Can you consider for a moment exactly what will happen when such a compound decomposes? You have said solid form - so you would get two intimately mixed solids powders instead of a combination, Imagine for example potassium iodide: both potassium and iodine are solid at low room temperatures. But what happens if you try to separate them? The only way to do this is in solution. Molybdenum disilicide is another 'ionic' compound of two solids which has the advantage at least it conducts electricity. But pass electricity through it and it just gets hot; it doesn't decompose at all.
I am not sure this is what you had in mind, but may I suggest the Nernst glower. Briefly, this is a rod made of a mixture of metal oxides, which was used for illumination. The glower is in series with a ballast resistor and the series combination of glower and ballast resistor is in parallel with a coil of, for example, nichrome wire. The nichrome wire heats the Nernst glower to the point at which it conducts enough electrical current to be self-sustaining, after which its negative coefficient of resistance guarantees sufficient current flow, while the ballast resistor prevents the current from getting so large that the glower melts. The Nernst glower was usually powered by AC (Alternating Current) to prevent polarization effects at the two electrode at either end of the rod. According to Walther Nernst, the electrical conduction was ionic, i.e., electrolysis of the solid rod with the decomposition products recombining by the oxygen of the surrounding air and diffusion due to the heating of the rod. I have a document with a good number of citations to source material on my RG web page Research APPENDIX B - Illumination by Incandescent Metal Oxides
. See pages 137-158.
Unlike, for example, the sodium azide in an air bag, which is thermally decomposed by a bridge wire in order to produce nitrogen gas, the Nernst glower is thought to decompose due to electrolysis of the solid phase oxide mixture. If the glower is operated in a hydrogen atmosphere with DC, then the decomposition products becomes more apparent and the life of the glower decreases markedly.
I don't know why I didn't remember this earlier, but the following book by Seitz spends several page discussing ionic semiconductors:
Frederick Seitz; The Modern Theory of Solids; McGraw-Hill Book Company, Inc.; 1940; pp. 64-75.
Most modern books on semiconductors usually only discuss electronic semiconductors (conducting electricity via electrons and/or holes), not ionic semiconductors (conducting electricity via ions).
I am truly thankful for your help, but I guess I didn't yet succeed in getting to the point, I was asking If I can find a solid chemical compound that can be instantaneously decomposed into a solid and a gas if a strong AC current runs through not the conductivity through ions themselves. Hope you got the point well and many thanks for your help again.
I thought the same thing until Abdullah clarified matters in his message of four days ago.
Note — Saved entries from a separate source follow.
(** A call on the builder of the compilation is a call on its [query]. *)
Lemma onBuilder_holds {A : Type} a b h st (call : Query -> outcome (A * Query)) :
  holds a b h st ->
  onBuilder b call h
  = bind (call (query st))
      (fun r => Ok (fst r, {| aliasObjects := aliasObjects h;
                              builders := <[b := snd r]> (builders h) |})).
Proof. intros [_ Hb]. unfold onBuilder. now rewrite Hb. Qed.

Lemma holds_setBuilder a b h st q' :
  holds a b h st ->
  holds a b {| aliasObjects := aliasObjects h; builders := <[b := q']> (builders h) |}
    (setQuery st q')
  /\ sameBut a b h
       {| aliasObjects := aliasObjects h; builders := <[b := q']> (builders h) |}.
Proof.
  intros [Ha Hb]. split; [split |]; simpl.
  - exact Ha.
  - apply list_lookup_insert_eq. eapply lookup_lt_Some; eauto.
  - repeat split; simpl.
    + apply length_insert.
    + intros i Hi. apply list_lookup_insert_ne. congruence.
Qed.

Lemma assignQuery_simulates a b h st (call : Query -> outcome Query) :
  holds a b h st ->
  simulates a b h (bind (call (query st)) (fun q => Ok (setQuery st q)))
    (assignQuery b call h).
Proof.
  intros Hh. unfold assignQuery. rewrite (onBuilder_holds a b h st) by exact Hh.
  destruct (call (query st)) as [q | e |]; simpl; try reflexivity.
  eexists. split; [reflexivity |]. now apply holds_setBuilder.
Qed.

(** The allocator on the [aliases] object of the compilation is the
    allocator on its counters. *)
Lemma getAliasIn_holds a b h st table :
  holds a b h st ->
  fst (getAliasIn a table h) = fst (getAlias table (aliases st))
  /\ holds a b (snd (getAliasIn a table h))
       {| aliases := snd (getAlias table (aliases st)); query := query st |}
  /\ sameBut a b h (snd (getAliasIn a table h)).
Proof.
  intros [Ha Hb]. unfold getAliasIn, getAlias. rewrite Ha. simpl.
  split; [reflexivity |]. split; [split |]; simpl.
  - apply list_lookup_insert_eq. eapply lookup_lt_Some; eauto.
  - exact Hb.
  - repeat split; simpl.
    + apply length_insert.
    + intros i Hi. apply list_lookup_insert_ne. congruence.
Qed.

Lemma forEach_simulates {K : Type} a b (keys : list K)
    (body : K -> CompileState -> outcome CompileState)
    (body' : K -> Heap -> outcome Heap) :
  (forall key st h, holds a b h st -> simulates a b h (body key st) (body' key h)) ->
  forall st h, holds a b h st ->
    simulates a b h (forEach keys body st) (forEach keys body' h).
Proof.
  intros Hbody. induction keys as [| key rest IH]; intros st h Hh; simpl.
  - now apply simulates_Ok.
  - apply simulates_bind; [now apply Hbody | exact IH].
Qed.

Section Refinement.

Variable getMetadata : string -> EntityMetadata.
Variable entityLimit : Z.

(** The step of the loop in the heap does what the step of the loop on the
    state does. *)
Lemma addClauseIn_simulates a b recurse recurse' meta alias w o key st h :
  (forall m al w' o' s h', holds a b h' s ->
     simulates a b h' (recurse m al w' o' s) (recurse' m al w' o' h')) ->
  holds a b h st ->
  simulates a b h
    (addClause getMetadata recurse meta alias w o key st)
    (addClauseIn getMetadata a b recurse' meta alias w o key h).
Proof.
  intros Hrec Hh. unfold addClause, addClauseIn.
  destruct (findColumn meta key) as [column |]; [| reflexivity].
  cbn [orFail bind].
  destruct (if truthy w then hasProp key w else Ok false) as [hasClause | e |];
    [| reflexivity | reflexivity].
  cbn [bind].
  destruct (serde column) as [f | other f].
  - (* a primitive column *)
    set (order := if truthy o then getProp o key else o).
    set (call := fun q : Query =>
                   if hasClause then addPrimitiveClause q alias column
                                       (if truthy w then getProp w key else w)
                   else Ok q).
    change (simulates a b h
              (bind (call (query st))
                 (fun q => if truthy order
                           then Ok (setQuery st (Knex.orderBy q (columnOf alias column) order))
                           else Ok (setQuery st q)))
              (bind (assignQuery b call h)
                 (fun h1 => if truthy order
                            then assignQuery b
                                   (fun q => Ok (Knex.orderBy q (columnOf alias column) order)) h1
                            else Ok h1))).
    pose proof (assignQuery_simulates a b h st call Hh) as Hcall.
    destruct (call (query st)) as [q | e |]; simpl in Hcall |- *.
    + destruct Hcall as (h1 & -> & Hh1 & Hframe). simpl.
      eapply simulates_frame; [exact Hframe |].
      destruct (truthy order); [| now apply simulates_Ok].
      exact (assignQuery_simulates a b h1 (setQuery st q)
               (fun q => Ok (Knex.orderBy q (columnOf alias column) order)) Hh1).
    + now rewrite Hcall.
    + now rewrite Hcall.
  - (* a foreign-key column *)
    rewrite (onBuilder_holds a b h st) by exact Hh.
    destruct (if hasClause
              then addForeignKeyClause (query st) alias column
                     (if truthy w then getProp w key else w)
              else Ok (false, query st)) as [[needsJoin q] | e |];
      [| reflexivity | reflexivity].
    cbn [bind fst snd].
    destruct (holds_setBuilder a b h st q Hh) as [Hh1 Hframe1].
    eapply simulates_frame; [exact Hframe1 |].
    destruct (needsJoin || truthy (if truthy o then getProp o key else o));
      [| now apply simulates_Ok].
    set (h1 := {| aliasObjects := aliasObjects h; builders := <[b := q]> (builders h) |})
      in *.
    destruct (getAliasIn_holds a b h1 (setQuery st q)
                (tableName (getMetadata other)) Hh1) as (Halias & Hh2 & Hframe2).
    destruct (getAliasIn a (tableName (getMetadata other)) h1) as [otherAlias h2].
    cbn [fst snd] in Halias, Hh2, Hframe2. cbn [setQuery aliases query] in *.
    destruct (getAlias (tableName (getMetadata other)) (aliases st))
      as [otherAlias' counters].
    cbn [fst snd] in Halias, Hh2. subst otherAlias'.
    eapply simulates_frame; [exact Hframe2 |].
    match goal with
    | |- simulates _ _ _ _ (bind (assignQuery b ?call h2) _) =>
        pose proof (assignQuery_simulates a b h2 _ call Hh2) as Hjoin
    end.
    cbn [bind query setQuery aliases] in Hjoin.
    destruct Hjoin as (h3 & -> & Hh3 & Hframe3). cbn [bind].
    eapply simulates_frame; [exact Hframe3 |].
    apply Hrec. exact Hh3.
Qed.

Lemma addClausesIn_simulates a b fuel : forall meta alias w o st h,
  holds a b h st ->
  simulates a b h
    (addClauses getMetadata fuel meta alias w o st)
    (addClausesIn getMetadata a b fuel meta alias w o h).
Proof.
  induction fuel as [| fuel IH]; intros meta alias w o st h Hh; [reflexivity |].
  cbn [addClauses addClausesIn].
  apply forEach_simulates; [| exact Hh].
  intros key s h' Hh'. apply addClauseIn_simulates; [| exact Hh'].
  intros m al w' o' s' h'' Hh''. now apply IH.
Qed.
He is looking for, as I understand it, an ionic solid, which can be electrolytically decomposed into a gas and a solid but only electrolytically. Lead azide and other primer explosives can, of course, be ignited electrically and the resulting ignition can set off the remainder of the primer, but Abdullah does not want that to happen. Instead, he wants the decomposition to only take place electrolytically, i.e., if the electrical current ceases the decomposition stops. In contrast, once the lead azide has been ignited electrically, the decomposition reaction proceeds even if the electrical current ceases.
Of course, even if such a conductive ionic solid existed, it is not clear how the electrodes (anode and cathode) would maintain contact with the solid as gas was being evolved at one of these two electrodes. Or perhaps that is why Abdullah wanted to employ an alternating current (AC) so that the gas evolution alternated between the electrodes, i.e., preventing the polarization that would interrupt the current flow through the solid.
According to the reference book by Samsonov, there are some metal oxides which exhibit very high electrical conductivity at or near room temperature - depending on their morphology and surrounding oxygen content of the atmosphere - such as CdO, ZnO, Cu2O3, etc. But whether these conductivities are high enough for Abdullah's application, I do not know.
G. V. Samsonov (editor); The Oxide Handbook; IFI/Plenum Publishing; 1973; pp. 263-280.